There’s a pressing need — and an opportunity — to build vertical-specific tools for workers striking out on their own. Much has been written about the proliferation of vertical software tools that help firms run their businesses, but the next generation of great companies will provide integrated, vertical software for individuals going solo.

Replacing the firm

Solo workers include two types of individuals: veterans, experienced professionals who are leaving their companies to set up shop for themselves; and rookies, career changers or young professionals who are entering a field for the first time, but without the backing (and restrictions) of a traditional institution. In both categories, these workers may have previously been daunted by the barriers, risks, and costs of going independent. They need the tools to launch, sell, manage, and market their craft so they can focus on doing the job that matters. A psychiatrist, an insurance agent, a decorator, an emerging hedge fund manager, a tutor —  each requires a different set of tools to run their business. 
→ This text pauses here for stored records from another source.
(** ** Addition, subtraction, multiplication *)

(** The written extent of [bigint_add_abs_limbs] includes the carry limb. *)
Definition bigint_add (a b : bigint) : M bigint :=
  let aneg := bigint_is_negative a in
  let bneg := bigint_is_negative b in
  let ad := blimbs a in
  let bd := blimbs b in
  let longest := if zlen bd <? zlen ad then zlen ad else zlen bd in
  if eqb aneg bneg then
    in_buffer bigint_alloc_binary_payload (longest + 1) (longest + 1)
      (bigint_add_abs_limbs ad bd) aneg
  else if 0 <=? bigint_cmp_abs_limbs ad bd then
    in_buffer bigint_alloc_binary_payload (zlen ad) (zlen ad) (bigint_sub_abs_limbs ad bd) aneg
  else
    in_buffer bigint_alloc_binary_payload (zlen bd) (zlen bd) (bigint_sub_abs_limbs bd ad) bneg.

Definition bigint_sub (a b : bigint) : M bigint :=
  let aneg := bigint_is_negative a in
  let bneg := bigint_is_negative b in
  let ad := blimbs a in
  let bd := blimbs b in
  let longest := if zlen bd <? zlen ad then zlen ad else zlen bd in
  if negb (eqb aneg bneg) then
    in_buffer bigint_alloc_binary_payload (longest + 1) (longest + 1)
      (bigint_add_abs_limbs ad bd) aneg
  else if 0 <=? bigint_cmp_abs_limbs ad bd then
    in_buffer bigint_alloc_binary_payload (zlen ad) (zlen ad) (bigint_sub_abs_limbs ad bd) aneg
  else
    in_buffer bigint_alloc_binary_payload (zlen bd) (zlen bd) (bigint_sub_abs_limbs bd ad) (negb aneg).

(** [bigint_mul_abs_limbs] clears all of its [alen + blen + 1] limbs, except
    in the one-limb case, which writes two. *)
Definition bigint_mul (a b : bigint) : M bigint :=
  let ad := blimbs a in
  let bd := blimbs b in
  let capacity := zlen ad + zlen bd + 1 in
  in_buffer bigint_alloc_binary_payload capacity capacity (bigint_mul_abs_limbs ad bd)
    (negb (eqb (bigint_is_negative a) (bigint_is_negative b))).

(** ** Division *)

Definition bigint_div (a b : bigint) : M bigint :=
  let ad := blimbs a in
  let bd := blimbs b in
  if (length bd =? 1)%nat && (rd bd 0 =? 0) then throw JS_ERR_TYPE "Division by zero"
  else
    let* (quot, _) := bigint_divmod_abs_limbs grant ad bd true false in
    let qneg := negb (eqb (bigint_is_negative a) (bigint_is_negative b)) &&
                negb ((length quot =? 1)%nat && (rd quot 0 =? 0)) in
    js_mkbigint_limbs quot qneg.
Solo workers venturing out on their own need to feel like they can replace the support of a company model. Traditionally, the firm brings three things to support the core craft or product: 

  • Operational support: functions like finance, legal, and HR that help people do their jobs 
  • Demand: generating customers (through marketing/sales, branding, and relationships) 
  • Networks: access to communities that support the individual

The solo stacks of the future will offer a mix of these three things (depending on what makes sense for any industry), giving workers the tools — and thus, the confidence — to leave their jobs. The software will be vertical-specific, as well, as lawyers, personal trainers, money managers, and graphic designers all need different tools, have different customers to market to, and require access to different networks to do their jobs.

One example of the solo stack is Shopify. This company provides ecommerce sellers with tools (websites, payments, etc.) and networks (drop shippers, suppliers, etc.) so that they can focus on producing, curating, or procuring the goods they sell. The seller needs the set of tools that the firm previously provided, but tailored to the individual level. This loosely breaks down into: a set of SaaS tools to manage the business (including the fintech tools to take payments and grow the business); marketing and lead-generation tools to move the business forward; and a set of networks to help these new solopreneurs be successful. Every category of work will have its own specific mix of these functions.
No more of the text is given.